One of the kids has started shouting, “speak of the devil!” whenever I walk in the room
If you start a conversation with “you’re gonna say I’m crazy” there’s nothing I can do but to congratulate you on your clairvoyance.
In RL I’m a car salesman. Which means its my job to know how many bodies fit in the trunk of a car officer. This is all work related.
The credit card machine at the liquor store wasn’t working so I whispered to it, “Please…. my mother is at my house,” and it felt bad for me and worked!!!!!!!!!!!!!
Date: So what’s your backstory?
Me: Arthritis.
Just taught my son how to use a hand dryer, and of course the last step was, “and then wipe them on your pants.”

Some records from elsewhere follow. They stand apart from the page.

Lemma shrinks_advance ps f : shrinks ps (fst (advance ps f)).
Proof.
  split; [rewrite advance_length; lia|].
  intros h p Hp. destruct (advance_lookup ps f h p Hp) as (p' & H1 & H2).
  exists p'. split; [exact H1 | lia].
Qed.

Lemma stable_alive h : stable (alive h).
Proof. intros ps ps' H [L _]. unfold alive in *. lia. Qed.

Lemma stable_bounded h n : stable (bounded h n).
Proof.
  intros ps ps' (p & Hp & Hl) [_ H]. destruct (H h p Hp) as (p' & Hp' & Hl').
  exists p'. split; [exact Hp' | lia].
Qed.

Lemma stable_true : stable (fun _ => True).
Proof. intros ps ps' _ _. exact I. Qed.

Lemma stable_and P Q : stable P -> stable Q -> stable (fun ps => P ps /\ Q ps).
Proof. intros HP HQ ps ps' [H1 H2] Hs. split; [eapply HP | eapply HQ]; eassumption. Qed.

Lemma sound_bind {A B} P (m : M A) Q (k : A -> M B) R :
  stable P ->
  sound P m Q ->
  (forall a, sound (fun ps => Q a ps /\ P ps) (k a) R) ->
  sound P (bind m k) R.
Proof.
  intros HP Hm Hk s Hv HPs. unfold bind. specialize (Hm s Hv HPs).
  destruct (m s) as [[a|e|] s1]; [|exact Hm|exact Hm].
  destruct Hm as (Hv1 & Hs1 & HQ).
  specialize (Hk a s1 Hv1 (conj HQ (HP _ _ HPs Hs1))).
  destruct (k a s1) as [[b|e|] s2]; [| |exact Hk].
  - destruct Hk as (Hv2 & Hs2 & HR). repeat split; try assumption.
    + destruct Hs1, Hs2; lia.
    + apply (shrinks_trans _ _ _ Hs1 Hs2).
  - destruct Hk as (Hv2 & Hs2). repeat split; try assumption.
    + destruct Hs1, Hs2; lia.
    + apply (shrinks_trans _ _ _ Hs1 Hs2).
Qed.

Lemma sound_weaken {A} (P P' : list process -> Prop) (m : M A)
    (Q Q' : A -> list process -> Prop) :
  sound P m Q -> (forall ps, P' ps -> P ps) ->
  (forall a ps, Q a ps -> Q' a ps) -> sound P' m Q'.
Proof.
  intros Hm HP HQ s Hv HPs. specialize (Hm s Hv (HP _ HPs)).
  destruct (m s) as [[a|e|] s1]; [|exact Hm..].
  destruct Hm as (H1 & H2 & H3). auto.
Qed.

Lemma sound_from {A} (P P' : list process -> Prop) (m : M A) Q :
  sound P m Q -> (forall ps, P' ps -> P ps) -> sound P' m Q.
Proof. intros Hm HP. apply (sound_weaken P P' m Q Q Hm HP). auto. Qed.

Lemma sound_ret {A} P (a : A) : sound P (ret a) (fun _ _ => True).
Proof. intros s Hv _. cbn. auto using shrinks_refl. Qed.

Lemma sound_lift {A} P (r : exn + A) : sound P (lift r) (fun _ _ => True).
Proof. intros s Hv _. destruct r; cbn; auto using shrinks_refl. Qed.

Lemma sound_frame {A} P (m : M A) Q : sound P m Q -> sound P (frame m) Q.
Proof.
  intros Hm s _ HPs. unfold frame.
  apply (Hm (bind_proc None s)); [intros h; discriminate | exact HPs].
Qed.

Lemma sound_try_except {A} P (body h1 : M A) (h2 : exn -> M A) Q :
  sound P body Q ->
  sound (fun _ => True) h1 Q ->
  (forall e, sound (fun _ => True) (h2 e) Q) ->
  sound P (try_except body h1 h2) Q.
Proof.
  intros Hb H1 H2 s Hv HPs. unfold try_except. specialize (Hb s Hv HPs).
  destruct (body s) as [[a|e|] s1]; [exact Hb| |exact Hb].
  destruct Hb as (Hv1 & Hs1).
  assert (Hh : forall m : M A, sound (fun _ => True) m Q ->
            match m s1 with
            | (Ret a, s') => valid s' /\ shrinks (procs s) (procs s') /\ Q a (procs s')
            | (Raise _, s') => valid s' /\ shrinks (procs s) (procs s')
            | (Stuck, _) => False
            end).
  { intros m Hm. specialize (Hm s1 Hv1 I).
    destruct (m s1) as [[a|e'|] s2]; [| |exact Hm].
    - destruct Hm as (? & ? & ?). eauto using shrinks_trans.
    - destruct Hm as (? & ?). eauto using shrinks_trans. }
  destruct e; cbn [is_Exception];
    first [apply Hh; solve [auto] | split; assumption].
Qed.

Lemma sound_try_Exception {A} P (body : M A) (h : exn -> M A) Q :
  sound P body Q ->
  (forall e, sound (fun _ => True) (h e) Q) ->
  sound P (try_Exception body h) Q.
Proof.
  intros Hb Hh s Hv HPs. unfold try_Exception. specialize (Hb s Hv HPs).
  destruct (body s) as [[a|e|] s1]; [exact Hb| |exact Hb].
  destruct Hb as (Hv1 & Hs1).
  destruct (is_Exception e); [|auto].
  specialize (Hh e s1 Hv1 I).
  destruct (h e s1) as [[a|e'|] s2]; [| |exact Hh].
  - destruct Hh as (? & ? & ?). eauto using shrinks_trans.
  - destruct Hh as (? & ?). eauto using shrinks_trans.
Qed.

Walmart’s hair salon doesn’t charge extra to cut a live bat out of your hair.
If you do happen to find the house giving out the drugs you should give me the address and I’ll most definitely report it to the proper authority people
The CIA should be exclusively recruiting women over 60 as spies – we are invisible and no one can hear us
“I just talk a lot when I’m nervous.”
-Narrator: In reality, she talked a lot, all the time.

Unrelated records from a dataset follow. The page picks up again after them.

(** * msearch: a key -> multi-value store on a memory-mapped append-only file

    Shallow embedding of [msearch.go] and the properties of its record/chain
    format.  Go's [string] is an immutable byte sequence, so keys and values
    are [list byte]; Go's [int] is modelled by [Z] (every index that survives
    a bounds check is below the length of the mapping, so additions of such
    indices do not wrap), while the fixed-width conversions the code performs
    ([byte(..)], [uint8] sums, [uint64(..)], the shift in [bigUint64]) have their
    wrap-around written out.  A Go run-time panic is the outcome [Panic]; the
    unbounded [for] loops that follow [next] links take fuel and report
    [Timeout] when it runs out. *)

From Stdlib Require Import ZArith Lia.
From Stdlib Require Import Strings.Byte Strings.String.
From stdpp Require Import base option list gmap.

Local Open Scope Z_scope.

(** ** Bytes and fixed-width integers *)

Abbreviation byte := Byte.byte.
Abbreviation gostring := (list Byte.byte).

#[global] Instance byte_eq_dec : EqDecision Byte.byte := Byte.byte_eq_dec.
#[global] Instance byte_countable : Countable Byte.byte :=
  inj_countable Byte.to_N Byte.of_N Byte.of_to_N.

Definition len {A} (l : list A) : Z := Z.of_nat (length l).

(** A Go string literal. *)
Definition str (s : string) : gostring := list_byte_of_string s.

(** [int(b)] for a byte [b]. *)
Definition b2z (b : byte) : Z := Z.of_N (Byte.to_N b).

(** [byte(z)]: conversion to [uint8] keeps the low eight bits. *)
Definition z2b (z : Z) : byte := default x00 (Byte.of_N (Z.to_N (z mod 256))).

(** Two's-complement wrap of a 64-bit [int]. *)
Definition wrap64 (z : Z) : Z := (z + 2 ^ 63) mod 2 ^ 64 - 2 ^ 63.

(** [bigUint64]: big-endian decoding of at most eight bytes. *)
Definition bigUint64 (buf : gostring) : Z :=
  if 8 <? len buf then 0
  else fold_left (fun x b => wrap64 (Z.lor (Z.shiftl x 8) (b2z b))) buf 0.

(** The eight bytes [binary.BigEndian.PutUint64] stores for [uint64(v)]. *)
Definition be64 (v : Z) : list byte :=
  map (fun k => z2b (Z.shiftr v (8 * k))) [7; 6; 5; 4; 3; 2; 1; 0].

(** ** Byte arrays *)

(** [m[lo : lo+n]] as a value (after its bounds check). *)
Definition sub (m : list byte) (lo n : Z) : list byte :=
  take (Z.to_nat n) (drop (Z.to_nat lo) m).

(** [m[i]] (after its bounds check). *)
Definition rd (m : list byte) (i : Z) : byte := default x00 (m !! Z.to_nat i).

(** [copy(m[p:], bs)]: overwrites from [p], as many bytes as fit. *)
Definition blit (m : list byte) (p : Z) (bs : list byte) : list byte :=
  take (Z.to_nat p) m
    ++ take (length m - Z.to_nat p)%nat bs
    ++ drop (Z.to_nat p + length bs)%nat m.

Definition zeros (n : Z) : list byte := replicate (Z.to_nat n) x00.

(** The bounds check of a slice expression [m[lo:hi]] on a slice whose
    capacity is its length. *)
Definition in_slice (m : list byte) (lo hi : Z) : bool :=
  (0 <=? lo) && (lo <=? hi) && (hi <=? len m).

(** ** Outcomes *)

Inductive outcome (A : Type) : Type :=
| Ret (a : A)
| Panic
| Timeout.
Arguments Ret {A} a.
Arguments Panic {A}.
Arguments Timeout {A}.

Inductive error := ValueTooLarge | IoError.

(** How the next [f.Write] behaves: it stores the whole buffer, or only its
    first [n] bytes and reports an error. *)
Inductive write_result := WriteAll | WriteShort (n : nat).

(** ** The engine state *)

Definition notExist : Z := -1.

I’m pretty much a SAHM now and someone asked me the other day, “so what do you do with all your free time now?” Ummm, I guess I just nap. And after a long nap, I like to squeeze in a short nap. Then the butler arrives & makes dinner while I ride my unicorn around fairyland.

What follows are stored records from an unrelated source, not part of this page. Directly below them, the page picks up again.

(** [p+] *)
Definition many1 (p : ascii -> bool) (s : string) : option (string * string) :=
  let '(a, b) := span p s in
  if str_empty a then None else Some (a, b).

(** [p{n}] *)
Fixpoint exactly (n : nat) (p : ascii -> bool) (s : string)
    : option (string * string) :=
  match n with
  | 0 => Some (EmptyString, s)
  | S n' =>
      match s with
      | String c rest =>
          if p c then
            '(a, b) ← exactly n' p rest; Some (String c a, b)
          else None
      | EmptyString => None
      end
  end.

(** A literal piece of the pattern. *)
Fixpoint literal (lit : string) (s : string) : option string :=
  match lit, s with
  | EmptyString, _ => Some s
  | String a lit', String c rest =>
      if Ascii.eqb a c then literal lit' rest else None
  | String _ _, EmptyString => None
  end.

(** The named groups of a successful match. *)
Record match_groups : Type := {
  group_date : string;
  group_loglevel : string;
  group_sessionid : string;
  group_businessid : string;
  group_requestid : string;
  group_message : string
}.

(** [\d{4}-\d{2}-\d{2} \d{2}:\d{2}:\d{2}] *)
Definition match_date (s : string) : option (string * string) :=
  '(yyyy, s) ← exactly 4 is_digit s;
  s ← literal "-" s;
  '(mo, s) ← exactly 2 is_digit s;
  s ← literal "-" s;
  '(dd, s) ← exactly 2 is_digit s;
  s ← literal " " s;
  '(hh, s) ← exactly 2 is_digit s;
  s ← literal ":" s;
  '(mi, s) ← exactly 2 is_digit s;
  s ← literal ":" s;
  '(ss, s) ← exactly 2 is_digit s;
  Some (yyyy +:+ "-" +:+ mo +:+ "-" +:+ dd +:+ " "
          +:+ hh +:+ ":" +:+ mi +:+ ":" +:+ ss, s).

(** A tag and its body: [SID:\d+], [BID:\d+], [RID:[0-9a-f]+]. *)
Definition match_tagged (tag : string) (body : ascii -> bool) (s : string)
    : option (string * string) :=
  s ← literal tag s;
  '(b, s) ← many1 body s;
  Some (tag +:+ b, s).

(** [_entry_re.match(line)] *)
Definition _entry_re_match (line : string) : option match_groups :=
  '(date, s) ← match_date line;
  s ← literal " " s;
  '(loglevel, s) ← many1 is_word s;
  s ← literal " " s;
  '(sessionid, s) ← match_tagged "SID:" is_digit s;
  s ← literal " " s;
  '(businessid, s) ← match_tagged "BID:" is_digit s;
  s ← literal " " s;
  '(requestid, s) ← match_tagged "RID:" is_hex s;
  s ← literal " " s;
  s ← literal (String _message_boundary EmptyString) s;
  let '(rest, _) := span is_dot s in
  Some {| group_date := date;
          group_loglevel := loglevel;
          group_sessionid := sessionid;
          group_businessid := businessid;
          group_requestid := requestid;
          group_message := String _message_boundary rest |}.

(** ** [datetime] *)

Definition digit_value (c : ascii) : Z := Z.of_nat (nat_of_ascii c) - 48.

Definition digit_char (d : Z) : ascii := ascii_of_nat (Z.to_nat (d + 48)).

(** [int(s)] for a string of decimal digits *)
Fixpoint int_from (acc : Z) (s : string) : Z :=
  match s with
  | EmptyString => acc
  | String c rest => int_from (acc * 10 + digit_value c) rest
  end.

Definition int (s : string) : Z := int_from 0 s.

(** ["%0<width>d" % n] for [0 <= n < 10 ** width] *)
Fixpoint zero_padded (width : nat) (n : Z) : string :=
  match width with
  | 0 => EmptyString
  | S w => zero_padded w (n / 10) +:+ String (digit_char (n mod 10)) EmptyString
  end.

Definition is_leap (y : Z) : bool :=
  ((y mod 4 =? 0) && (negb (y mod 100 =? 0) || (y mod 400 =? 0)))%Z.

Definition days_in_month (y m : Z) : Z :=
  (if m =? 2 then (if is_leap y then 29 else 28)
   else if (m =? 4) || (m =? 6) || (m =? 9) || (m =? 11) then 30
   else 31)%Z.

(** The checks of the [datetime] constructor. *)
Definition valid_datetime (d : datetime) : bool :=
  ((1 <=? year d) && (year d <=? 9999)
   && (1 <=? month d) && (month d <=? 12)
   && (1 <=? day d) && (day d <=? days_in_month (year d) (month d))
   && (0 <=? hour d) && (hour d <=? 23)
   && (0 <=? minute d) && (minute d <=? 59)
   && (0 <=? second d) && (second d <=? 59))%Z.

Me: This swimsuit does nothing to flatter my bust. I feel like an old lady.
Him: Maybe it’s because you use words like “bust.”
Me: Ok. This swimsuit does nothing to flatter my bosom.
Girl: So, how many inches is it?
Pat: How many inches is what?
G: You know..
P: Uhhh, about 200 dollars long.
G: OMG, It’s so big!
My five-year old grandson responded, “Not again!” when I asked if he’d like chicken nuggets, because a year ago we had chicken nuggets.
When brands use cool words like “bae” on social media, I drive straight to their nearest location with all my money, ready to buy products.
It’s always fun to put a rainbow bumper sticker on your homophobic friend’s car.
We need a dna profiling service for what kind of hats a person can pull off credibly
Dear Son-I apologize for ruining your life by asking you to put your dishes in the dishwasher!
I. FORGOT.
I. FORGOT.
YOGA CLASS
INSTRUCTOR: And now we go into downward dog
*loud thud
GARY WHO IS A T-REX: I’m ok. I’m ok. It’s just a bloody nose.
Mugger: “Give me your wallet and watch.”
*hand over my wallet*
Me: “Okay, I’m watching.”
rt if you’d call your friend just to tell them that potatoes came to japan in 1600
My kid: I’m hungry.
Me: Want some challah?
Kid: Yes! Make sure I get some of the golden part on top.
My brain: Don’t say it…
Me: The crust?
Kid: What?? That’s crust?? I don’t want that.*repeat daily in various scenarios*
So apparently makeup sex after you argue with a coworker is not a thing.
Hey Fugeddaboutit
There’s no logical reason for shorts to be the same price as pants.
If God had a sense of humor herpes would glow in the dark.
My kids are yelling and fighting, again.
I really should have Adopted a Highway instead.
“Get a load of this guy!”- Receptionist at a sperm bank.